An overgrown toddler let loose ... Stefan Vinke as Siegfried at the Royal Opera House. Photograph: Bill Cooper
An overgrown toddler let loose ... Stefan Vinke as Siegfried at the Royal Opera House. Photograph: Bill Cooper

Siegfried review - blunt hero is hard to like in a cluttered production

This article is more than 5 years old

Royal Opera House, London
Stefan Vinke brought impressive stamina and Nina Stemme was magnificent, but the third part of Keith Warner’s Ring cycle is a patchy evening

There is a basic problem with Siegfried, the third opera in Wagner’s Ring Cycle. By 21st-century standards, its eponymous hero – cruel, arrogant, immature – can be hard to stomach, a Heldentenor with few opportunities to demonstrate anything besides vocal brawn.

Keith Warner’s production at the Royal Opera House makes Siegfried even less appealing. Returning to the physical comedy of Das Rheingold, Warner’s hero is an overgrown toddler let loose among the pots and pans in the act one forging scene (where no surface is left unbashed) – and dim-witted enough to leave behind the symbolically crucial sword he has just made. Returning to the role he took in the previous revival, Stefan Vinke brandished his voice like a blunt weapon, his stamina impressive but the unceasing torrent of sound ultimately monotonous.

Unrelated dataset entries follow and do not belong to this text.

(** X10: update is idempotent: repeating a successful update with the
    same arguments returns the same record and leaves the database as the
    first update left it. *)
Theorem update_is_idempotent (fromisoformat : string -> option datetime)
    (announcement_id message expiration_date : string)
    (start_date teacher_username : option string) (db db' : DB)
    (updated : Document) :
  update_announcement fromisoformat announcement_id message expiration_date
    start_date teacher_username db = (inr updated, db') ->
  update_announcement fromisoformat announcement_id message expiration_date
    start_date teacher_username db' = (inr updated, db').
Proof.
  intros H.
  destruct (update_cases fromisoformat announcement_id message expiration_date
              start_date teacher_username db)
    as [(e & He & _)|(obj_id & old & Ha & Hid & Hold & Hd & Hok)];
    [congruence|].
  rewrite Hok in H. injection H as <- <-.
  set (new := updated_record old message expiration_date start_date).
  assert (Hm : matches (Field "_id" (VObjectId obj_id)) new = true).
  { apply MongoFacts.matches_id. unfold new. rewrite field_id_updated.
    now apply MongoFacts.matches_id, (MongoFacts.find_one_some _ _ _ Hold). }
  rewrite (update_stores fromisoformat _ _ _ _ _ _ obj_id new).
  - cbv zeta. cbn [announcements teachers]. unfold new.
    rewrite updated_record_again. fold new.
    now rewrite (replace_first_twice _ _ _ _ Hm).
  - exact Ha.
  - exact Hid.
  - cbn [announcements]. now apply (find_one_replace_first _ old).
  - exact Hd.
Qed.

Lemma update_is_idempotent_witness :
  update_announcement fromisoformat Sample.hex_b "Science fair moved"
    "2030-06-01" None (Some "mrodriguez") Sample.school
  = (inr (<["_id" := VStr Sample.hex_b]>
            (updated_record Sample.fair "Science fair moved" "2030-06-01" None)),
     {| announcements :=
          replace_first (Field "_id" (VObjectId Sample.oid_b))
            (updated_record Sample.fair "Science fair moved" "2030-06-01" None)
            (announcements Sample.school);
        teachers := teachers Sample.school |})
  /\ update_announcement fromisoformat Sample.hex_b "Science fair moved"
       "2030-06-01" None (Some "mrodriguez")
       {| announcements :=
            replace_first (Field "_id" (VObjectId Sample.oid_b))
              (updated_record Sample.fair "Science fair moved" "2030-06-01"
                 None)
              (announcements Sample.school);
          teachers := teachers Sample.school |}
     = (inr (<["_id" := VStr Sample.hex_b]>
               (updated_record Sample.fair "Science fair moved" "2030-06-01"
                  None)),
        {| announcements :=
             replace_first (Field "_id" (VObjectId Sample.oid_b))
               (updated_record Sample.fair "Science fair moved" "2030-06-01"
                  None)
               (announcements Sample.school);
           teachers := teachers Sample.school |}).
Proof.
  split; [exact sample_updated|].
  exact (update_is_idempotent fromisoformat Sample.hex_b "Science fair moved"
           "2030-06-01" None (Some "mrodriguez") Sample.school _ _
           sample_updated).
Defined.

Lemma inverted_window_closed (now : string) (d : Document) (s e : string) :
  d !! "start_date" = Some (VStr s) ->
  d !! "expiration_date" = Some (VStr e) ->
  String.ltb e s = true ->
  ~ in_window now d.
Proof.
  intros Hs He Hlt [[Hn|(s' & Hs' & Hle)] (e' & He' & Hle')]; [congruence|].
  rewrite Hs in Hs'. injection Hs' as <-.
  rewrite He in He'. injection He' as <-.
  apply StrOrd.ltb_leb_false in Hlt.
  rewrite (StrOrd.leb_trans _ _ _ Hle Hle') in Hlt. discriminate.
Qed.

Lemma ltb_nonempty (e s : string) :
  String.ltb e s = true -> truthy (Some s) = true.
Proof.
  intros H. cbn [truthy]. destruct s; [|reflexivity].
  unfold String.ltb in H. destruct e; discriminate.
Qed.

(** X11: no check relates the two dates.  For a teacher on record and
    dates that parse, create (with an unused identifier) and update (of a
    stored announcement) succeed with a [start_date] string greater than
    the [expiration_date] string, store both as given, and the record is
    then in no public listing, at any time. *)
Theorem inverted_window_never_listed
    (fromisoformat : string -> option datetime)
    (utcnow : datetime) (new_id : ObjectId)
    (announcement_id message expiration_date s : string)
    (teacher_username : option string) (db : DB) :
  wf (announcements db) = true ->
  authenticated teacher_username db ->
  dates_parse fromisoformat expiration_date (Some s) = true ->
  String.ltb expiration_date s = true ->
  (existsb (fun d => bool_decide (field d "_id" = VObjectId new_id))
     (announcements db) = false ->
   exists created db',
     create_announcement fromisoformat utcnow new_id message expiration_date
       (Some s) teacher_username db = (inr created, db')
     /\ created !! "start_date" = Some (VStr s)
     /\ created !! "expiration_date" = Some (VStr expiration_date)
     /\ forall later,
          exists public,
            get_active_announcements later db' = (inr public, db')
            /\ ~ In created public)
  /\ (forall obj_id,
        ObjectId_of_str announcement_id = Some obj_id ->
        is_Some (find_one (Field "_id" (VObjectId obj_id))
                   (announcements db)) ->
        exists updated db',
          update_announcement fromisoformat announcement_id message
            expiration_date (Some s) teacher_username db = (inr updated, db')
          /\ updated !! "start_date" = Some (VStr s)
          /\ updated !! "expiration_date" = Some (VStr expiration_date)
          /\ forall later,
               exists public,
                 get_active_announcements later db' = (inr public, db')
                 /\ ~ In updated public).
Proof.
  intros Hwf Ha Hd Hlt.
  pose proof (ltb_nonempty _ _ Hlt) as Hs.
  destruct (authenticated_some _ _ Ha) as [u ->].
  split.
  - intros Hnew.
    set (record := new_record utcnow message expiration_date (Some s) u).
    assert (Hstart : record !! "start_date" = Some (VStr s)).
    { unfold record, new_record. cbv zeta. rewrite Hs. apply lookup_insert_eq. }
    assert (Hexp : record !! "expiration_date" = Some (VStr expiration_date)).
    { apply (TeacherOnly.new_record_fields utcnow message expiration_date
               (Some s) u). }
    eexists _, _. split.
    { rewrite (create_inserts fromisoformat _ _ _ _ _ _ _ u eq_refl Ha Hd).
      cbv zeta. rewrite Hnew. reflexivity. }
    fold record. rewrite !lookup_insert_ne by discriminate.
    split; [exact Hstart|]. split; [exact Hexp|].
    intros later. eexists. split.
    + apply get_active_announcements_returns. cbn [announcements].
      now apply Invariant.insert_wf.
    + cbn [announcements]. rewrite <- (rendered_stored record new_id).
      rewrite listed_iff by (apply in_or_app; right; now left).
      apply (inverted_window_closed _ _ s expiration_date);
        [| |exact Hlt]; now rewrite lookup_insert_ne by discriminate.
  - intros obj_id Hid [old Hold].
    set (new := updated_record old message expiration_date (Some s)).
    assert (Hnew : field new "_id" = VObjectId obj_id).
    { unfold new. rewrite field_id_updated.
      now apply MongoFacts.matches_id, (MongoFacts.find_one_some _ _ _ Hold). }
    assert (Hstart : new !! "start_date" = Some (VStr s)).
    { unfold new, updated_record. rewrite Hs. apply lookup_insert_eq. }
    assert (Hexp : new !! "expiration_date" = Some (VStr expiration_date)).
    { unfold new, updated_record. rewrite Hs.
      rewrite lookup_insert_ne by discriminate. apply lookup_insert_eq. }
    eexists _, _. split.
    { rewrite (update_stores fromisoformat _ _ _ _ _ _ obj_id old Ha Hid Hold Hd).
      cbv zeta. reflexivity. }
    fold new. rewrite !lookup_insert_ne by discriminate.
    split; [exact Hstart|]. split; [exact Hexp|].
    intros later. eexists. split.
    + apply get_active_announcements_returns. cbn [announcements].
      apply Invariant.replace_first_wf; [discriminate|exact Hnew|exact Hwf].
    + cbn [announcements].
      replace (<["_id" := VStr (hexlify obj_id)]> new) with (rendered new)
        by (unfold rendered; now rewrite Hnew).
      rewrite listed_iff by now apply (In_replace_first _ _ old).
      now apply (inverted_window_closed _ _ s expiration_date).
Qed.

A grotesque repertory of hisses and squawks... Gerhard Siegel as Mime in Siegfried. Photograph: Bill Cooper

Gerhard Siegel’s Mime, by contrast, boasted a grotesque repertory of hisses and squawks, roars and neurotic twitches. As the giant-cum-dragon Fafner, Brindley Sherratt produced a slowly vibrating fog that curled down into the tuba’s thick black beam (a highlight in another patchy performance by Antonio Pappano’s ROH Orchestra), while Heather Engebretson’s acrobatic Woodbird wove a fine thread of light through the prevailing gloom. Wiebke Lehmkuhl’s Erda was mesmerisingly poised; John Lundgren incisive and commanding disguised as the Wanderer. Nina Stemme’s Brünnhilde – rudely awakened and torn between love and fear – had the melancholic magnificence of a late-summer’s evening and expressive powers that Vinke’s Siegfried could not match.

Meanwhile, bits of aeroplane, a broken pram, a cooking station worthy of Masterchef and a pair of woodland animals on casters come and go. But the conveyor belt of symbols gradually halts. By the time Siegfried hurls himself thuggishly on to Brünnhilde on an empty stage as the curtain falls, Warner seems to have given up – the opera abandoned to its worst tendencies.